Aim of the task: In the entries below, find the line with "ws_WriteControl : Z" and print exactly every line from there up to and including the line with "ws_SetReadLimit : Z -> State ws unit;", with no other lines.
### Provided records
(** ** The underlying connection *)

Class Ws := {
  ws : Type;
  ws_reader : Type;
  ws_Now : ws -> Z;
  ws_NextReader : State ws (result ws_reader);
  ws_Read : ws_reader -> nat -> State ws (bytes * option error);
  ws_WriteMessage : Z -> bytes -> State ws (option error);
  ws_WriteControl : Z -> bytes -> Z -> State ws (option error);
  ws_SetWriteDeadline : Z -> State ws unit;
  ws_SetReadDeadline : Z -> State ws unit;
  ws_SetReadLimit : Z -> State ws unit;
  ws_SetPongTimeout : Z -> State ws unit;   (* a pong moves the read deadline *)
  ws_Close : State ws (option error)
}.

(** ** conn.go *)

Section conn.
Context `{Ws}.

Record Conn := MkConn {
  c_ws : ws; rdBuf : option ws_reader; msgType : Z; writeTimeout : Z
}.

Definition newConn (w : ws) : Conn := MkConn w None TextMessage 0.
Definition newConnWithWriteTimeout (w : ws) (timeout : Z) : Conn := MkConn w None TextMessage timeout.

Definition SetMessageType (t : Z) : State Conn unit := modify (fun c =>
  MkConn (c_ws c) (rdBuf c) t (writeTimeout c)).

Definition on_ws {A : Type} (m : State ws A) : State Conn A := fun c =>
  let '(a, w) := m (c_ws c) in (a, MkConn w (rdBuf c) (msgType c) (writeTimeout c)).

Definition set_rdBuf (r : option ws_reader) : State Conn unit := modify (fun c =>
  MkConn (c_ws c) r (msgType c) (writeTimeout c)).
######
Result:
  ws_WriteControl : Z -> bytes -> Z -> State ws (option error);
  ws_SetWriteDeadline : Z -> State ws unit;
  ws_SetReadDeadline : Z -> State ws unit;
  ws_SetReadLimit : Z -> State ws unit;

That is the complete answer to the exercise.